#### Exercise brief
Within the material below, transcribe exactly the lines from the one holding "(display_name data_type : option" through the one holding "eexists. eexists. split; [reflexivity|].", keeping both ends and skipping the rest.

#### Working data
(** ** The patient-identification segment *)

(** C5. With the configuration made of the row [{segment=PID,
    attribute="Clinic Patient ID", sequence=1, identifier=CPID}] and the
    record [{"PATIENT_INFO": {"CLINIC_PATIENT_ID": "9820609"}}], the
    encoding succeeds at every state of the clock, and the third line of
    the message is a PID line that holds the token
    [9820609^^^Clinic_Patient_ID]. *)
Theorem clinic_patient_id_token (repr_float : float -> string)
    (repr_str : string -> string) (now : nat -> DateTime)
    (display_name data_type : option string) (further : Row) (t : nat) :
  exists m lines,
    _build_dynamic_mappings [Examples.clinic_id_row display_name data_type further]
    = Ok m /\
    hl7_segments repr_float repr_str now m Examples.clinic_id_record t
    = (Ok lines, (4 + t)%nat) /\
    generate_hl7 repr_float repr_str now m Examples.clinic_id_record t
    = (Ok (PyStr.join (String "010"%char "") lines), (4 + t)%nat) /\
    lines
    = [bhs_line (strftime (now t)) "Normal" "";
       msh_line (strftime (now (1 + t)%nat)) (strftime (now (2 + t)%nat));
       "PID|1|9820609^^^Clinic_Patient_ID||||";
       "PV1|1|o|^^^XYZClinic";
       orc_line "" (strftime (now (3 + t)%nat));
       "OBR|1|||VITAL_SIGNS^Vitals Panel^CLINIC_APP|||20251015123423";
       "NTE|1||Treatment ID: |";
       "NTE|2||Clinic Timezone: PST";
       "BTS|1|final segment|100"] /\
    PyStr.contains "PID|1|9820609^^^Clinic_Patient_ID||||"
      "9820609^^^Clinic_Patient_ID" = true.
Proof.
  eexists. eexists. split; [reflexivity|].
  split; [|split; [|split; [reflexivity|reflexivity]]].
  - reflexivity.
  - reflexivity.
Qed.

Section PidFacts.
Variable repr_float : float -> string.
Variable repr_str : string -> string.

Lemma foldM_ext_in {A B : Type} (f g : A -> B -> Result A) (l : list B) :
  (forall a x, In x l -> f a x = g a x) ->
  forall a, foldM f a l = foldM g a l.
Proof.
  induction l as [|x r IH]; intros E a; simpl; [reflexivity|].
  rewrite E by now left.
  destruct (g a x); simpl; [|reflexivity].
  apply IH. intros; apply E; now right.
Qed.

Lemma pid_token_falsy (fc : FieldConfig.t) (v : Json) :
  truthy v = false -> pid_token repr_float repr_str fc v = [].
Proof. intros F. unfold pid_token. now rewrite F. Qed.

Lemma pid_id_fields_skip (data : Json) (fc : FieldConfig.t) (v : Json)
    (before after : list FieldConfig.t) :
  _get_field_value data ("PATIENT_INFO." ++ FieldConfig.json_attribute fc) = Ok v ->
  truthy v = false ->
  pid_id_fields repr_float repr_str data (before ++ fc :: after)
  = pid_id_fields repr_float repr_str data (before ++ after).
Proof.
  intros G F. unfold pid_id_fields. rewrite !foldM_app.
  destruct (foldM _ [] before) as [acc|e]; [|reflexivity].
  cbn [bind foldM]. rewrite G. cbn [bind].
  rewrite pid_token_falsy by assumption. now rewrite app_nil_r.
Qed.

Lemma pid_token_same (fc : FieldConfig.t) (v1 v2 : Json) :
  same_when_truthy (Ok v1) (Ok v2) ->
  pid_token repr_float repr_str fc v1 = pid_token repr_float repr_str fc v2.
Proof.
  intros [[= ->] | (w1 & w2 & [= <-] & [= <-] & F1 & F2)]; [reflexivity|].
  now rewrite !pid_token_falsy.
Qed.

Lemma or_empty_same (v1 v2 : Json) :
  same_when_truthy (Ok v1) (Ok v2) ->
  py_or v1 (JStr "") = py_or v2 (JStr "") /\ truthy v1 = truthy v2.
Proof.
  intros [[= ->] | (w1 & w2 & [= <-] & [= <-] & F1 & F2)]; [now split|].
  unfold py_or. now rewrite F1, F2.
Qed.

Lemma truthy_or (a b : Json) : truthy (py_or a b) = (truthy a || truthy b)%bool.
Proof. unfold py_or. destruct (truthy a) eqn:E; [now rewrite E|reflexivity]. Qed.

Lemma same_when_truthy_cases (r1 r2 : Result Json) :
  same_when_truthy r1 r2 ->
  (exists e, r1 = Raise e /\ r2 = Raise e) \/
  (exists v1 v2, r1 = Ok v1 /\ r2 = Ok v2 /\ same_when_truthy (Ok v1) (Ok v2)).
Proof.
  intros [<- | (v1 & v2 & -> & -> & F)].
  - destruct r1 as [v|e].
    + right. exists v, v. repeat split. now left.
    + left. eauto.
  - right. exists v1, v2. repeat split. right. exists v1, v2. tauto.
Qed.

Lemma pid_id_fields_same (d1 d2 : Json) (fields : list FieldConfig.t) :
  Forall (fun p => same_when_truthy (_get_field_value d1 p) (_get_field_value d2 p))
         (map (fun fc => "PATIENT_INFO." ++ FieldConfig.json_attribute fc) fields) ->
  pid_id_fields repr_float repr_str d1 fields
  = pid_id_fields repr_float repr_str d2 fields.
Proof.
  unfold pid_id_fields. generalize (@nil string) as acc.
  induction fields as [|fc rest IH]; intros acc H; [reflexivity|].
  inversion H as [|p ps Hp Hrest]; subst. cbn [foldM append] in Hp |- *.
  destruct (same_when_truthy_cases _ _ Hp) as [(e & -> & ->) | (v1 & v2 & -> & -> & S)];
    [reflexivity|].
  cbn [bind]. rewrite (pid_token_same fc v1 v2 S). now apply IH.
Qed.

Lemma pid_fields_line_same (d1 d2 : Json) (set_id : Z) (fields : list FieldConfig.t) :
  Forall (fun p => same_when_truthy (_get_field_value d1 p) (_get_field_value d2 p))
         (pid_paths fields) ->
  pid_fields_line repr_float repr_str d1 set_id fields
  = pid_fields_line repr_float repr_str d2 set_id fields.
Proof.
  unfold pid_paths. intros H. apply Forall_app in H as [Hids Hnames].
  inversion Hnames as [|? ? Hf Hn1]; subst.
  inversion Hn1 as [|? ? Hl Hn2]; subst.
  inversion Hn2 as [|? ? Hm _]; subst.
  unfold pid_fields_line. rewrite (pid_id_fields_same d1 d2 fields Hids).
  destruct (pid_id_fields repr_float repr_str d2 fields) as [ids|e];
    [cbn [bind]|reflexivity].
  destruct (same_when_truthy_cases _ _ Hf) as [(e & -> & ->) | (f1 & f2 & -> & -> & Sf)];
    [reflexivity|cbn [bind]].
  destruct (same_when_truthy_cases _ _ Hl) as [(e & -> & ->) | (l1 & l2 & -> & -> & Sl)];
    [reflexivity|cbn [bind]].
  destruct (same_when_truthy_cases _ _ Hm) as [(e & -> & ->) | (m1 & m2 & -> & -> & Sm)];
    [reflexivity|cbn [bind]].
  destruct (or_empty_same _ _ Sf) as [Ef Tf], (or_empty_same _ _ Sl) as [El Tl],
    (or_empty_same _ _ Sm) as [Em _].
  unfold pid_name. now rewrite !truthy_or, Ef, El, Em, Tf, Tl.
Qed.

#### Exercise solution
    (display_name data_type : option string) (further : Row) (t : nat) :
  exists m lines,
    _build_dynamic_mappings [Examples.clinic_id_row display_name data_type further]
    = Ok m /\
    hl7_segments repr_float repr_str now m Examples.clinic_id_record t
    = (Ok lines, (4 + t)%nat) /\
    generate_hl7 repr_float repr_str now m Examples.clinic_id_record t
    = (Ok (PyStr.join (String "010"%char "") lines), (4 + t)%nat) /\
    lines
    = [bhs_line (strftime (now t)) "Normal" "";
       msh_line (strftime (now (1 + t)%nat)) (strftime (now (2 + t)%nat));
       "PID|1|9820609^^^Clinic_Patient_ID||||";
       "PV1|1|o|^^^XYZClinic";
       orc_line "" (strftime (now (3 + t)%nat));
       "OBR|1|||VITAL_SIGNS^Vitals Panel^CLINIC_APP|||20251015123423";
       "NTE|1||Treatment ID: |";
       "NTE|2||Clinic Timezone: PST";
       "BTS|1|final segment|100"] /\
    PyStr.contains "PID|1|9820609^^^Clinic_Patient_ID||||"
      "9820609^^^Clinic_Patient_ID" = true.
Proof.
  eexists. eexists. split; [reflexivity|].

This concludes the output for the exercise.